I know that multiple-choice questions are controversial, but I think there probably there are pros as well as cons to them. I don’t have anything in principle against multiple-choice questions as part of a balanced diet: 

  • First of all, some students do really well on multiple choice and not so well in essays, so they should have a chance to excel in that.  
  • Sometimes I just want to check that the students do actually understand a definition, or can identify something on a map or whatever—it demonstrates functional knowledge. 
  • It also serves the purpose of getting the student into the test. They’re feeling nervous, anxious, and if you ask them to solve the mysteries of life in the first essay question they’re not going to do very well! So, give them give something that you hope they can answer because it’s straight out of the book, or the lecture material, or you’ve emphasized it repeatedly. So what if they get 20 or 30 ‘free’ points? They’re then into the test, they feel comfortable, and so that’s when the harder questions can hit. At least they go away thinking, “Oh, I think I did some things right” rather than, “I got 0 on that test”. 
  • They’re also possible to do online, which was important during the COVID-19 pandemic (and has always been relevant for distance-learning courses).  
  • Of course, the fact that a test with only multiple-choice questions is easy to mark, and can now be automated, is part of the story.  

Specific to my project, other advantages of including multiple-choice questions that test higher-level thinking skills include:  

  • There’s no better way to prepare students for graduate employment than to get them used to thinking about these kinds of ‘authentic assessment’ questions. The higher you go up in Bloom’s taxonomy the more the students are taking that knowledge that they were supposed to gain in the course and applying it outside of the narrow context that it was presented in a one-hour lecture. And that’s what we do in our real life—applying the rules to new contexts or data or whatever.
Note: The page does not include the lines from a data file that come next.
(** An array that broadcasts to the length [n]. *)
Definition broadcasts_to {T} (n : nat) (u : list T) : Prop :=
  length u = n \/ length u = 1%nat.

(** The upstream node after [FuseConsecutiveBatchNormalization.transform]
    has assigned the fused scale and bias. *)
Definition fused_node {T} (bn0 : node (list T)) (ws0 wb0 : WeightVariable (list T))
    (s2 b2 : list T) : node (list T) :=
  set_weights bn0
    (<["bias" := set_data wb0 b2]> (<["scale" := set_data ws0 s2]> (weights bn0))).

(** The values of a quantizer attribute on which [.alpha = 1] is accepted, or
    is not executed at all. *)
Definition takes_alpha {T} (a : attr T) : bool :=
  match a with
  | ANone | AQuantizer _ | APrecisionType _ => true
  | AInt _ | AStr _ | AStrs _ => false
  end.

(** The identity of the quantizer object an attribute holds, and the one of
    the quantizer object of the node's weight. *)
Definition attr_oid {T} (a : attr T) : option nat :=
  match a with
  | AQuantizer q => Some (oid q)
  | _ => None
  end.

Definition weight_oid {T} (nd : node T) : option nat :=
  w ← weights nd !! "weight"; q ← quantizer w; Some (oid q).

(** [q] is the object with the identity [o]. *)
Definition is_object {T} (o : option nat) (q : Quantizer T) : bool :=
  match o with
  | Some id => (oid q =? id)%nat
  | None => false
  end.

(** [q] is the object the node holds under ['weight_quantizer'] or under
    ['bias_quantizer']. *)
Definition is_quantizer_attr {T} (nd : node T) (q : Quantizer T) : bool :=
  is_object (attr_oid (get_attr nd "weight_quantizer")) q ||
  is_object (attr_oid (get_attr nd "bias_quantizer")) q.

(** The node after [node.attributes[key].alpha = 1], where the attribute
    holds a quantizer object; a node whose attribute holds none is left as
    it is. *)
Definition alpha_written {T} (nd : node T) (key : string) : node T :=
  match attr_oid (get_attr nd key) with
  | Some id => write_object nd id (fun q => set_alpha q (PyNum 1))
  | None => nd
  end.
(** X28.  When the rows of the first mesh are pairwise distinct and none
    of them is a row of a later mesh, as it is for meshes created one by
    one by [load_file], [Model.get_bounding_box] returns the rows of the
    first mesh holding, for every axis, the least of the first mesh's
    minimum and of all the coordinates stored for this axis by the other
    meshes, and the greatest of its maximum and of these coordinates.  No
    row of another mesh is written. *)
Theorem model_bounding_box_aggregate (m0 : Mesh coord) (rest : list (Mesh coord)) st :
  NoDup (bounding_box m0) →
  (∀ l, l ∈ bounding_box m0 → ∃ lo hi, cells st !! l = Some [lo; hi]) →
  (∀ m, m ∈ rest →
        (length (bounding_box m0) ≤ length (bounding_box m))%nat
        ∧ ∀ l, l ∈ bounding_box m →
               l ∉ bounding_box m0 ∧ ∃ xs, cells st !! l = Some xs ∧ xs ≠ []) →
  ∃ st',
    Model.get_bounding_box lt (m0 :: rest) st = (Ok (bounding_box m0), st')
    ∧ (∀ l, l ∉ bounding_box m0 → cells st' !! l = cells st !! l)
    ∧ (∀ k row lo hi,
         bounding_box m0 !! k = Some row → cells st !! row = Some [lo; hi] →
         ∃ lo' hi',
           cells st' !! row = Some [lo'; hi']
           ∧ lo' ∈ lo :: axis_rows st k rest
           ∧ (∀ y, y ∈ lo :: axis_rows st k rest → lt y lo' = false)
           ∧ hi' ∈ hi :: axis_rows st k rest
           ∧ (∀ y, y ∈ hi :: axis_rows st k rest → lt hi' y = false)).
Proof.
  intros Hnodup Hrows Hrest.
  destruct (merge_meshes_ok (bounding_box m0) rest st)
    as (st' & Hrun & Hframe & Hmerged); try done.
  - intros k row Hrow. apply Hrows. by eapply list_elem_of_lookup_2.
  - intros m k Hm Hk. destruct (Hrest m Hm) as [Hlen Hm_rows].
    destruct (lookup_lt_is_Some_2 (bounding_box m) k) as [xr Hxr]; [lia|].
    destruct (Hm_rows xr) as (Hout & xs & Hxs & Hnonempty);
      [by eapply list_elem_of_lookup_2|].
    by exists xr, xs.
  - exists st'. split_and!; [|done|done].
    unfold Model.get_bounding_box.
    unfold mbind at 1. unfold M_bind at 1. unfold lift at 1.
    change (index (m0 :: rest) 0) with (Ok m0). cbv beta iota zeta.
    unfold mbind at 1. unfold M_bind at 1.
    change (slice_from_1 (m0 :: rest)) with rest. rewrite Hrun. reflexivity.
Qed.
End Aggregate.

Lemma model_bounding_box_two_meshes :
  ∃ st',
    Model.get_bounding_box Z.ltb two_meshes_data two_meshes_store
    = (Ok [0; 1; 2]%nat, st')
    ∧ mapM (deref st') [0; 1; 2]%nat = Ok [[0; 3]; [0; 3]; [0; 2]]
    ∧ mapM (deref st') [3; 4; 5]%nat = mapM (deref two_meshes_store) [3; 4; 5]%nat.
Proof.
  destruct (model_bounding_box_aggregate Z.ltb Z.ltb_irrefl
              (λ x y z Hxy Hyz, proj2 (Z.ltb_lt x z)
                 (Z.lt_trans x y z (proj1 (Z.ltb_lt x y) Hxy) (proj1 (Z.ltb_lt y z) Hyz)))
              (λ x y Hxy Hyx, Z.le_antisymm x y
                 (proj1 (Z.ltb_ge y x) Hyx) (proj1 (Z.ltb_ge x y) Hxy))
              (mkMesh [[0; 0; 0]; [1; 0; 0]; [0; 1; 0]] [[0; 1; 2]] [0; 1; 2]%nat)
              [mkMesh [[2; 2; 2]; [3; 2; 2]; [2; 3; 2]] [[0; 1; 2]] [3; 4; 5]%nat]
              two_meshes_store)
    as (st' & Hrun & _ & _).
  - apply (bool_decide_unpack (NoDup [0; 1; 2]%nat)). reflexivity.
  - intros l Hl. simpl in Hl.
    repeat (apply elem_of_cons in Hl as [->|Hl]; [eexists _, _; reflexivity|]).
    by apply elem_of_nil in Hl.
  - intros m ->%list_elem_of_singleton. split; [simpl; lia|].
    intros l Hl. simpl in Hl.
    repeat (apply elem_of_cons in Hl as [->|Hl];
            [split; [set_solver|eexists; split; [reflexivity|discriminate]]|]).
    by apply elem_of_nil in Hl.
  - exists st'. split; [exact Hrun|].
    assert (st' = (Model.get_bounding_box Z.ltb two_meshes_data two_meshes_store).2)
      as -> by (change two_meshes_data with
                  [mkMesh [[0; 0; 0]; [1; 0; 0]; [0; 1; 0]] [[0; 1; 2]] [0; 1; 2]%nat;
                   mkMesh [[2; 2; 2]; [3; 2; 2]; [2; 3; 2]] [[0; 1; 2]] [3; 4; 5]%nat];
                by rewrite Hrun).
    split; vm_compute; reflexivity.
Defined.

(** ** From an edit to the viewer *)

Section Pipeline.
Context {coord : Type} (lt : coord → coord → bool).
Context (read_mesh : pyval → outcome (list (list coord) * list (list Z))).
Context (view_plot : list (Mesh coord) → outcome unit).
Context (subprocess_run : list string → outcome Z).
Context (render_script : pyval → PurePath → outcome pyval).
Implicit Types (w : World coord) (c : Controller coord).

(** X29.  An edit of the followed [.scad] source, seen by the watcher
    later than [MINIMUM_RELOAD_TIME] after the last reload and with the
    lock free: the watcher runs the compiler once and leaves the path of
    [solidpython_temp.stl] in the mailbox; the next poll tick then reads
    that file, not the source, whether or not reading it succeeds, and
    runs no further command. *)
Theorem scad_edit_reaches_viewer w src now last status :
  let out := beside src "solidpython_temp.stl" in
  let w1 := (Controller.deliver subprocess_run render_script scad_handler
               (FileModifiedEvent src) now w).2 in
  let w2 := (in_controller (Controller.file_reloader lt read_mesh view_plot) w1).2 in
  observed_file (scad_state w) = Some (PStr src) →
  last_reload (scad_state w) = Some last →
  now - last > MINIMUM_RELOAD_TIME →
  name (parse src) ≠ "" →
  reload_lock (controller w) = false →
  subprocess_run ["openscad"; "-o"; str out; src] = Ok status →
  reload_file (controller w1) = Some (PPath out)
  ∧ loads (controller w1) = loads (controller w)
  ∧ loads (controller w2) = loads (controller w) ++ [PPath out]
  ∧ commands (controller w2)
    = commands (controller w) ++ [["openscad"; "-o"; str out; src]].
Proof.
  intros out w1 w2 Hfile Hlast Hlate Hname Hfree Hrun.
  destruct (on_modified_accepts scad_handler
              (Controller.ScadFileHandler.reload subprocess_run) src now last w
              Hfile Hlast Hlate) as (_ & Hctrl & _).
  rewrite (scad_reload_of_string subprocess_run (controller w) src status)
    in Hctrl by done.
  fold out in Hctrl. simpl in Hctrl.
  change (controller w1
          = set_reload_file (Some (PPath out))
              (log_command ["openscad"; "-o"; str out; src] (controller w)))
    in Hctrl.
  split_and!; [by rewrite Hctrl|by rewrite Hctrl|..].
  all: unfold w2, in_controller; rewrite Hctrl;
    rewrite (file_reloader_pending lt read_mesh view_plot _ (PPath out))
      by (try done; by destruct (controller w));
    destruct (Controller.load_file_in_viewer lt read_mesh view_plot (PPath out) _)
      as [res c'] eqn:Hload;
    apply load_file_in_viewer_frame in Hload
      as (_ & _ & _ & Hloads & _ & Hcommands);
    destruct res; simpl; rewrite ?Hloads, ?Hcommands; by destruct (controller w).
Qed.
End Pipeline.

Lemma scad_edit_reaches_viewer_example :
  let w := mkWorld (@initial_controller Z) new_handler new_handler
             (mkHandler (Some 0%nat) (Some (PStr "/a/m.scad")) (Some (mkPath "/" ["a"]))
                        (Some (mkWatch "/a" false)) (Some 0))
             [mkObserver [mkWatch "/a" false] Started]
             (Some scad_handler) 0%nat false in
  let w1 := (Controller.deliver openscad_exits_1 render_ok scad_handler
               (FileModifiedEvent "/a/m.scad") 2000000 w).2 in
  let w2 := (in_controller (Controller.file_reloader Z.ltb read_cube plot_ok) w1).2 in
  reload_file (controller w1)
    = Some (PPath (mkPath "/" ["a"; "solidpython_temp.stl"]))
  ∧ loads (controller w1) = []
  ∧ loads (controller w2) = [PPath (mkPath "/" ["a"; "solidpython_temp.stl"])]
  ∧ commands (controller w2)
    = [["openscad"; "-o"; "/a/solidpython_temp.stl"; "/a/m.scad"]].
Proof.
  intros w.
  apply (scad_edit_reaches_viewer Z.ltb read_cube plot_ok openscad_exits_1 render_ok
           w "/a/m.scad" 2000000 0 1).
  - reflexivity.
  - reflexivity.
  - unfold MINIMUM_RELOAD_TIME, UI_RELOAD_TIME. lia.
  - discriminate.
  - reflexivity.
  - reflexivity.
Defined.
(** * HEAT 3D plasma heat flux: field-line-trace driver and heat-flux model

    A shallow embedding of [source/plasma3DClass.py] (classes [plasma3D] and
    [heatflux3D] and the module-level profile functions) together with the
    properties claimed about it.

    Conventions of the embedding.
    - A numpy [float64] array is a [list R]; a boolean array is a
      [list bool].  Arithmetic is the arithmetic of the real numbers:
      rounding, [inf] and [nan] have no counterpart here.
    - A Python call that can raise returns a [result]; the order of the
      checks is the order in which the interpreter meets them.
    - Functions of numpy, scipy and the operating system whose text is not
      part of the repository are fields of the classes [SciPy] and [Host]. *)

From Stdlib Require Import String Ascii Bool DecimalString.
From Stdlib Require Import Reals Lra Lia List Sorted Arith.
Import ListNotations.
Set Warnings "-abstract-large-number".
Open Scope string_scope.
Open Scope list_scope.
Open Scope R_scope.

(** ** Python exceptions and results *)

Inductive exn : Type :=
| ValueError (msg : string)
| RuntimeError (msg : string)
| TypeError
| AttributeError
| IndexError
| UnboundLocalError
| ZeroDivisionError
| CalledProcessError.

Inductive result (A : Type) : Type :=
| Ok (a : A)
| Raise (e : exn).

Arguments Ok {A} a.
Arguments Raise {A} e.

Definition bind {A B : Type} (m : result A) (k : A -> result B) : result B :=
  match m with
  | Ok a => k a
  | Raise e => Raise e
  end.

Notation "x <- m ;; k" := (bind m (fun x => k))
  (at level 61, m at next level, right associativity).
Notation "' pat <- m ;; k" := (bind m (fun x => match x with pat => k end))
  (at level 61, pat pattern, m at next level, right associativity).

(** An attribute that still holds [None]: using it as a value raises. *)
Definition attr {A : Type} (o : option A) : result A :=
  match o with
  | Some a => Ok a
  | None => Raise TypeError
  end.

(** A method of an attribute that still holds [None]: the call raises. *)
Definition method {A : Type} (o : option A) : result A :=
  match o with
  | Some a => Ok a
  | None => Raise AttributeError
  end.

(** ** Strings *)

(** [a + b] on Python strings. *)
Notation "a +s+ b" := (String.append a b) (at level 60, right associativity).

(** [sub in s] of Python. *)
Fixpoint contains (sub s : string) : bool :=
  if String.prefix sub s then true
  else match s with
       | EmptyString => false
       | String _ s' => contains sub s'
       end.

Definition str_in (s : string) (l : list string) : bool :=
  existsb (String.eqb s) l.

(** ** numpy arrays *)

Module Np.

Definition ltb (a b : R) : bool := if Rlt_dec a b then true else false.
Definition eqb (a b : R) : bool := if Req_dec_T a b then true else false.

Definition zeros (n : nat) : list R := repeat 0 n.
Definition full {A : Type} (n : nat) (a : A) : list A := repeat a n.

(** [np.where(b)[0]]: the positions that hold [True]. *)
Fixpoint where_from (i : nat) (b : list bool) : list nat :=
  match b with
  | [] => []
  | true :: b' => i :: where_from (S i) b'
  | false :: b' => where_from (S i) b'
  end.
Definition where_ (b : list bool) : list nat := where_from 0 b.

(** [a[i] = v] for one position inside the array. *)
Fixpoint set_nth {A : Type} (i : nat) (v : A) (a : list A) : list A :=
  match a, i with
  | [], _ => []
  | _ :: a', O => v :: a'
  | x :: a', S i' => x :: set_nth i' v a'
  end.

(** [a[idx] = v] for an index array [idx]: every index must lie inside the
    array. *)
Definition put {A : Type} (idx : list nat) (v : A) (a : list A) : result (list A) :=
  if forallb (fun i => Nat.ltb i (length a)) idx
  then Ok (fold_left (fun acc i => set_nth i v acc) idx a)
  else Raise IndexError.

(** [a & b] on boolean arrays, with numpy's broadcasting of an array of
    length one. *)
Definition logical_and (a b : list bool) : result (list bool) :=
  if Nat.eqb (length a) (length b) then Ok (map (fun ab => fst ab && snd ab) (combine a b))
  else match a, b with
       | _, [y] => Ok (map (fun x => x && y) a)
       | [x], _ => Ok (map (fun y => x && y) b)
       | _, _ => Raise (ValueError "operands could not be broadcast together")
       end.

(** [a[mask]]: boolean-mask selection; the lengths must agree. *)
Fixpoint select_aux {A : Type} (a : list A) (mask : list bool) : list A :=
  match a, mask with
  | x :: a', true :: m' => x :: select_aux a' m'
  | _ :: a', false :: m' => select_aux a' m'
  | _, _ => []
  end.
Definition select {A : Type} (a : list A) (mask : list bool) : result (list A) :=
  if Nat.eqb (length a) (length mask) then Ok (select_aux a mask)
  else Raise IndexError.

(** [a[mask] = v] for a scalar [v]. *)
Fixpoint assign_scalar_aux {A : Type} (a : list A) (mask : list bool) (v : A) : list A :=
  match a, mask with
  | x :: a', m :: m' => (if m then v else x) :: assign_scalar_aux a' m' v
  | _, _ => a
  end.
Definition assign_scalar {A : Type} (a : list A) (mask : list bool) (v : A)
  : result (list A) :=
  if Nat.eqb (length a) (length mask) then Ok (assign_scalar_aux a mask v)
  else Raise IndexError.

(** [a[mask] = vals] for an array [vals]: the selected positions take the
    entries of [vals] in order; there must be exactly one per position. *)
Fixpoint assign_aux {A : Type} (a : list A) (mask : list bool) (vals : list A) : list A :=
  match a, mask with
  | x :: a', true :: m' =>
      match vals with
      | v :: vals' => v :: assign_aux a' m' vals'
      | [] => x :: assign_aux a' m' []
      end
  | x :: a', false :: m' => x :: assign_aux a' m' vals
  | _, _ => a
  end.
Definition count (mask : list bool) : nat := length (filter (fun b => b) mask).
Definition assign {A : Type} (a : list A) (mask : list bool) (vals : list A)
  : result (list A) :=
  if Nat.eqb (length a) (length mask) then
    if Nat.eqb (length vals) (count mask) then Ok (assign_aux a mask vals)
    else Raise (ValueError "NumPy boolean array indexing assignment")
  else Raise IndexError.

(** [a.max()] and Python's [max(a)], [min(a)]: no value on an empty array. *)
Definition amax (a : list R) : result R :=
  match a with
  | [] => Raise (ValueError "zero-size array to reduction operation maximum")
  | x :: a' => Ok (fold_left Rmax a' x)
  end.
Definition amin (a : list R) : result R :=
  match a with
  | [] => Raise (ValueError "zero-size array to reduction operation minimum")
  | x :: a' => Ok (fold_left Rmin a' x)
  end.

(** [a.argmax()], [a.argmin()]: the first position of the extreme value. *)
Fixpoint arg_from (better : R -> R -> bool) (a : list R) (i best : nat) (vbest : R) : nat :=
  match a with
  | [] => best
  | x :: a' => if better x vbest then arg_from better a' (S i) i x
               else arg_from better a' (S i) best vbest
  end.
Definition argmax (a : list R) : result nat :=
  match a with
  | [] => Raise (ValueError "attempt to get argmax of an empty sequence")
  | x :: a' => Ok (arg_from (fun u v => ltb v u) a' 1 0 x)
  end.
Definition argmin (a : list R) : result nat :=
  match a with
  | [] => Raise (ValueError "attempt to get argmin of an empty sequence")
  | x :: a' => Ok (arg_from ltb a' 1 0 x)
  end.

Definition sum (a : list R) : R := fold_right Rplus 0 a.

(** [np.mean(a)]; on an empty array numpy warns and yields [nan], which the
    real quotient [0 / 0] stands in for. *)
Definition mean (a : list R) : R := sum a / INR (length a).

(** [np.linspace(a, b, n)] for [n >= 2]. *)
Definition linspace (a b : R) (n : nat) : list R :=
  map (fun i => a + INR i * ((b - a) / INR (n - 1))) (seq 0 n).

(** [x ** y] for a positive exponent [y]: [0 ** y = 0]; a negative base
    with a fractional exponent is [nan] in numpy and is given [0] here. *)
Definition power (x y : R) : R :=
  if Rlt_dec 0 x then Rpower x y else 0.

(** [a[i]] for a position known to the caller. *)
Definition item (a : list R) (i : nat) : result R :=
  match nth_error a i with
  | Some x => Ok x
  | None => Raise IndexError
  end.

End Np.

(** [a / b] on two Python floats: a zero divisor raises.  (A quotient with
    a numpy operand raises nothing and is written [/].) *)
Definition float_div (a b : R) : result R :=
  if Np.eqb b 0 then Raise ZeroDivisionError else Ok (a / b).

(** ** The heat-flux model object *)

(** The part of the equilibrium object [ep] that the model reads:
    [ep.psiFunc.ev] and the entries of the dictionary [ep.g]. *)
Record equilParams : Type := {
  psiFunc_ev : R -> R -> R;
  g_psiSep : R;
  g_psiAxis : R;
  g_RmAxis : R;
  g_ZmAxis : R;
  g_R1 : R;
  g_Xdim : R;
  g_R : list R
}.
Lemma select_frame_returns (exprs : list (string * @DataLoader.agg_expr F Q))
      (df : Polars.frame F) :
  List.NoDup (map fst exprs) ->
  Forall (fun ne => exists v, snd ne df = Ok v) exprs ->
  exists row, DataLoader.select_frame exprs df = Ok row.
Proof.
  intros Hd Hall. unfold DataLoader.select_frame, DataLoader.agg_expr in *.
  apply distinct_NoDup in Hd. rewrite Hd.
  apply mapM_ok. eapply List.Forall_impl; [| exact Hall].
  intros ne [v Hv]. rewrite Hv. cbn. eauto.
Qed.

Lemma select_frames exprs (dl : loader F) (rows : loader Q) :
  DataLoader.select exprs dl = Ok rows ->
  Forall2 (fun df row => DataLoader.select_frame exprs df = Ok row)
          (dfs dl) (dfs rows).
Proof.
  unfold DataLoader.select.
  destruct (mapM (DataLoader.select_frame exprs) (dfs dl)) as [frames |] eqn:E;
    cbn; [| discriminate].
  intros [= <-]. cbn. apply mapM_Forall2. exact E.
Qed.

End SelectFrames.

Section Aggregates.

Lemma get_column_named (g : string -> Polars.column Q) names name :
  In name names ->
  Polars.get_column name (map (fun n => (n, g n)) names) = Some (g name).
Proof.
  induction names as [| n names IH]; cbn; [intros [] |].
  intros Hin. destruct (String.eqb n name) eqn:E.
  - apply String.eqb_eq in E. subst n. reflexivity.
  - destruct Hin as [-> | Hin]; [| exact (IH Hin)].
    rewrite String.eqb_refl in E. discriminate.
Qed.

(** A cell of the aggregate is the weighted mean of that cell over the
    symbols' frames. *)
Lemma agg_dfs_weight_cell weight (dl : loader Q) first rest name r :
  dfs dl = first :: rest ->
  In name (map fst first) -> name <> weight ->
  (r < DataLoader.height first)%nat ->
  DataLoader.cell name r (DataLoader.agg_dfs_weight weight dl)
  = DataLoader.weighted_mean
      (map (fun df => (DataLoader.cell weight r df, DataLoader.cell name r df))
           (dfs dl)).
Proof.
  intros Hdfs Hin Hne Hr.
  unfold DataLoader.agg_dfs_weight, DataLoader.cell at 1. rewrite Hdfs.
  rewrite (get_column_named
             (fun name =>
                map (fun r =>
                       DataLoader.weighted_mean
                         (map (fun df => (DataLoader.cell weight r df,
                                          DataLoader.cell name r df))
                              (first :: rest)))
                    (seq 0 (DataLoader.height first)))).
  - rewrite nth_map_seq by exact Hr. reflexivity.
  - apply filter_In. split; [exact Hin |].
    apply negb_true_iff, String.eqb_neq. exact Hne.
Qed.

(** Dropping a column removes it and leaves the cells of the others. *)
Lemma drop_column name (df : Polars.frame Q) :
  Polars.get_column name
    (List.filter (fun nc => negb (String.eqb (fst nc) name)) df) = None
  /\ forall other r,
       other <> name ->
       DataLoader.cell other r
         (List.filter (fun nc => negb (String.eqb (fst nc) name)) df)
       = DataLoader.cell other r df.
Proof.
  split.
  - induction df as [| [k v] df IH]; cbn; [reflexivity |].
    destruct (String.eqb k name) eqn:E; cbn; [exact IH |].
    rewrite E. exact IH.
  - intros other r Hne. unfold DataLoader.cell.
    induction df as [| [k v] df IH]; cbn; [reflexivity |].
    destruct (String.eqb k name) eqn:E; cbn.
    + apply String.eqb_eq in E. subst k.
      apply not_eq_sym, String.eqb_neq in Hne. rewrite Hne. exact IH.
    + destruct (String.eqb k other); [reflexivity | exact IH].
Qed.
I think it’s just so interesting to see that you can combine that level of complexity with multiple-choice questions.  
  • The student experience of assessment, in the assessment itself, is better. Maybe it’s because I’ve been designing questions and tests and assessments and teaching for so long, but I just think some tests that I see look so ordinary and so boring to take. Now maybe the students think that because we’re pushing up their levels of critical evaluation they can say, “Well, I didn’t see this stuff in class”, and perhaps that’s true—they didn’t see it exactly as it was presented. But certainly, the scenarios that we would have talked about in lecture are similar to the things that we were expecting them to learn.  
  • Plus, it helps to really stretch the best students, and so your mark distribution spreads out more, and allows better discrimination among the different grades. 


What are the key take-aways from your project?  

The key message is, really, if you’re going to design multiple-choice questions, then you don’t have to ask simple knowledge/regurgitation-type questions. You can pose real-life questions that students might encounter in their jobs, or a hypothetical scenario, or whatever. People would think that multiple-choice questions and these sort of critical thinking skills were worlds apart. But you can do it. It just takes some creativity, and you have to be open to the idea. 

What’s next?  Are you planning a follow-up workshop to the one you gave back in April 2022?  

Yes, I’m liaising with the ITL to run a follow-up workshop this semester. There was so much discussion in the last workshop that we didn’t get to the second part of my original plan for the session, which was having the attendees design their own questions. The idea was that people would throw some questions up on the screen and then get feedback from the group. Now that we’re not constrained to sitting in the Zoom room, I’d really like to pull everyone from all these different disciplines across the University into a classroom, workshop some possible multiple-choice questions, and just let people’s imaginations go wild.  That mix that would really inspire me. I’m sure we would learn a lot.